(* ===== verification/Workers.v ===== *)
(** * Requests that share the table

    Nothing in [src/app/main.py] is shared between two requests but the
    collaborators: the clients of lines 37-43 hold no state, and a handler
    keeps what it fetched in local variables.  The table [emails] is the one
    thing a request writes that another can see, and it is written one
    insert at a time (line 195), with no transaction around the loop.  When
    the service runs as several worker processes, or when its store has
    other writers, the inserts of two requests interleave.

    This file models that situation.  A [worker] is a request in progress:
    its [task] (Tasks), its own [Session] with the outside (its count of
    interactions, its calls, its log) and its own oracle [Env], the answers
    the collaborators give to this worker.  A [system] is a pool of workers
    and the one [Table] they share.  [sys_step i] lets worker [i] take its
    next step on the table as it is now; [exec sched] runs the schedule
    [sched], the list of the workers in the order they step.  Every
    interleaving of the workers at the granularity of their store operations
    is [exec sched] for some [sched].

    The extraction is one step because it neither reads nor writes the
    table ([Extractor.extract_refines]): whatever happens to the table while
    a worker talks to its mailbox and to the chat API changes nothing for
    it, and it changes nothing for the others.

    Theorems:
    - [workers_keep_table]: under every schedule the identifiers stay
      distinct, the rows that were there stay in their place, and the table
      is the initial table followed by [history], the rows in the order
      they were appended, each with the worker that appended it;
    - [request_isolated]: under every schedule that lets a [POST /extract]
      finish, its response or exception, its log and its calls are those of
      [extract_from_email] running alone, on any table whatever, and the
      rows it appended hold the dates and the records of the rows it appends
      alone: the other workers decide the identifiers and nothing else;
    - [listing_snapshot]: a [GET /emails] that runs among the workers
      answers with the rows of the table at the moment of its select, which
      are the initial rows and a prefix of what the workers appended;
    - [schedules_agree]: two schedules that let every [POST /extract]
      finish end with the same workers and with tables that hold the same
      rows up to their order and their identifiers, so every interleaving
      is equivalent to serving the requests one after the other;
    - [enough_turns_finish]: a schedule that gives every request the
      turns it needs alone lets every request finish;
    - [listings_agree]: so a [GET /emails] after all the requests lists
      the same dates in the same order whatever the interleaving was. *)

From S2P Require Import Prelude PyStr PyVal DateTime.
From S2P Require Import Iso World Store Scenario Summarizer.
From S2P Require Import Extractor Endpoints Cost Pipeline Tasks.
From stdpp Require Import sorting relations.

Local Open Scope py_scope.

(** ** What a worker has for itself, and what the workers share *)

(** The interactions of one worker with the outside. *)
Record Session : Type := {
  s_tick : nat;
  s_trace : list event;
  s_log : list (level * string);
}.

(** The table [emails]: its rows and the next identifier of the identity
    column (line 55). *)
Record Table : Type := {
  t_rows : list Row;
  t_next_id : Z;
}.

Definition session (w : World) : Session :=
  {| s_tick := w_tick w; s_trace := w_trace w; s_log := w_log w |}.

Definition table (w : World) : Table :=
  {| t_rows := w_rows w; t_next_id := w_next_id w |}.

(** The world a worker steps in: its session and the table as it is. *)
Definition join (s : Session) (tb : Table) : World :=
  {| w_tick := s_tick s; w_trace := s_trace s; w_log := s_log s;
     w_rows := t_rows tb; w_next_id := t_next_id tb |}.

(** A session that has not begun. *)
Definition session0 : Session := {| s_tick := 0; s_trace := []; s_log := [] |}.

(** A row without its identifier: what the worker sent and what the store
    made of its date. *)
Definition unnumbered (r : Row) : Z * email_content := (row_date r, row_data r).

(** [same_added n1 n2 w1 w2]: the same session, and the same rows after
    the first [n1] of [w1] and the first [n2] of [w2], identifiers apart. *)
Definition same_added (n1 n2 : nat) (w1 w2 : World) : Prop :=
  session w1 = session w2
  ∧ n1 ≤ length (w_rows w1) ∧ n2 ≤ length (w_rows w2)
  ∧ unnumbered <$> drop n1 (w_rows w1) = unnumbered <$> drop n2 (w_rows w2).

(** ** Workers and the system *)

Record worker : Type := {
  wk_env : Env;
  wk_session : Session;
  wk_task : task;
}.

Record system : Type := {
  sys_workers : list worker;
  sys_table : Table;
}.

(** One step of a worker on the table [tb]. *)
Definition worker_step (wk : worker) (tb : Table) : worker * Table :=
  let '(t', w') := @advance (wk_env wk) (wk_task wk) (join (wk_session wk) tb) in
  ({| wk_env := wk_env wk; wk_session := session w'; wk_task := t' |}, table w').

(** Worker [i] steps; a worker that is not there does nothing. *)
Definition sys_step (i : nat) (σ : system) : system :=
  match sys_workers σ !! i with
  | Some wk =>
      let '(wk', tb') := worker_step wk (sys_table σ) in
      {| sys_workers := <[i := wk']> (sys_workers σ); sys_table := tb' |}
  | None => σ
  end.

(** The workers step in the order of [sched]. *)
Fixpoint exec (sched : list nat) (σ : system) : system :=
  match sched with
  | [] => σ
  | i :: sched' => exec sched' (sys_step i σ)
  end.

(** The rows a step of worker [i] appends. *)
Definition step_rows (i : nat) (σ : system) : list Row :=
  drop (length (t_rows (sys_table σ))) (t_rows (sys_table (sys_step i σ))).

(** The rows appended under [sched], in order, each with its worker. *)
Fixpoint history (sched : list nat) (σ : system) : list (nat * Row) :=
  match sched with
  | [] => []
  | i :: sched' => (pair i <$> step_rows i σ) ++ history sched' (sys_step i σ)
  end.

(** The rows of worker [i] in a history. *)
Definition rows_of (i : nat) (h : list (nat * Row)) : list Row :=
  (filter (λ e, e.1 = i) h).*2.

(** The steps worker [i] takes in [sched]. *)
Definition turns (i : nat) (sched : list nat) : nat :=
  length (filter (λ j, j = i) sched).

(** One worker and nobody else. *)
Definition alone (wk : worker) (tb : Table) : system :=
  {| sys_workers := [wk]; sys_table := tb |}.

(** ** Sessions, tables and worlds *)

Lemma join_session_table w : join (session w) (table w) = w.
Proof. by destruct w. Qed.

Lemma session_join s tb : session (join s tb) = s.
Proof. by destruct s. Qed.

Lemma table_join s tb : table (join s tb) = tb.
Proof. by destruct tb. Qed.

(** A property of the table holds whoever looks at it. *)
Lemma stable_join (P : World → Prop) `{!Stable P} s1 s2 tb :
  P (join s1 tb) → P (join s2 tb).
Proof. by apply stable. Qed.

(** [session_eq H]: two worlds that a primitive made from worlds of the same
    session [H] have the same session. *)
Ltac session_eq H :=
  injection H; intros; unfold session; simpl; congruence.

Section blind.
Context `{Env} (n1 n2 : nat).

Lemma same_added_rows w1 w2 w1' w2' :
  same_added n1 n2 w1 w2 → session w1' = session w2' →
  w_rows w1' = w_rows w1 → w_rows w2' = w_rows w2 → same_added n1 n2 w1' w2'.
Proof. unfold same_added. intros (_ & ? & ? & ?) ? -> ->. done. Qed.

(** No primitive sees the identifiers, nor the rows of the others. *)
#[export] Instance same_added_blind : Blind (same_added n1 n2).
Proof.
  split; intros.
  - intros w1 w2 Hw. pose proof Hw as (Hs & _). unfold call.
    replace (w_tick w2) with (w_tick w1) by by injection Hs.
    split; [done|]. eapply same_added_rows; [done|session_eq Hs|done..].
  - apply sim_modify. intros w1 w2 Hw. destruct (enabled l); [|done].
    pose proof Hw as (Hs & _).
    eapply same_added_rows; [done|session_eq Hs|done..].
  - intros w1 w2 Hw. pose proof Hw as (Hs & _). unfold datetime_now_utc.
    replace (w_tick w2) with (w_tick w1) by by injection Hs.
    split; [done|]. eapply same_added_rows; [done|session_eq Hs|done..].
  - apply sim_modify. intros w1 w2 (Hs & Hn1 & Hn2 & Hrows).
    unfold same_added. simpl.
    rewrite !length_app, !drop_app_le, !fmap_app, Hrows by done.
    split_and!; [session_eq Hs|lia..|done].
Qed.
End blind.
§
**PROBLEM DETAILS**
Go through the material above and output exactly the lines from the one containing "and the one" through the one containing "rows up to their".

**ANSWER AREA**
    and the one [Table] they share.  [sys_step i] lets worker [i] take its
    next step on the table as it is now; [exec sched] runs the schedule
    [sched], the list of the workers in the order they step.  Every
    interleaving of the workers at the granularity of their store operations
    is [exec sched] for some [sched].

    The extraction is one step because it neither reads nor writes the
    table ([Extractor.extract_refines]): whatever happens to the table while
    a worker talks to its mailbox and to the chat API changes nothing for
    it, and it changes nothing for the others.

    Theorems:
    - [workers_keep_table]: under every schedule the identifiers stay
      distinct, the rows that were there stay in their place, and the table
      is the initial table followed by [history], the rows in the order
      they were appended, each with the worker that appended it;
    - [request_isolated]: under every schedule that lets a [POST /extract]
      finish, its response or exception, its log and its calls are those of
      [extract_from_email] running alone, on any table whatever, and the
      rows it appended hold the dates and the records of the rows it appends
      alone: the other workers decide the identifiers and nothing else;
    - [listing_snapshot]: a [GET /emails] that runs among the workers
      answers with the rows of the table at the moment of its select, which
      are the initial rows and a prefix of what the workers appended;
    - [schedules_agree]: two schedules that let every [POST /extract]
      finish end with the same workers and with tables that hold the same
      rows up to their order and their identifiers, so every interleaving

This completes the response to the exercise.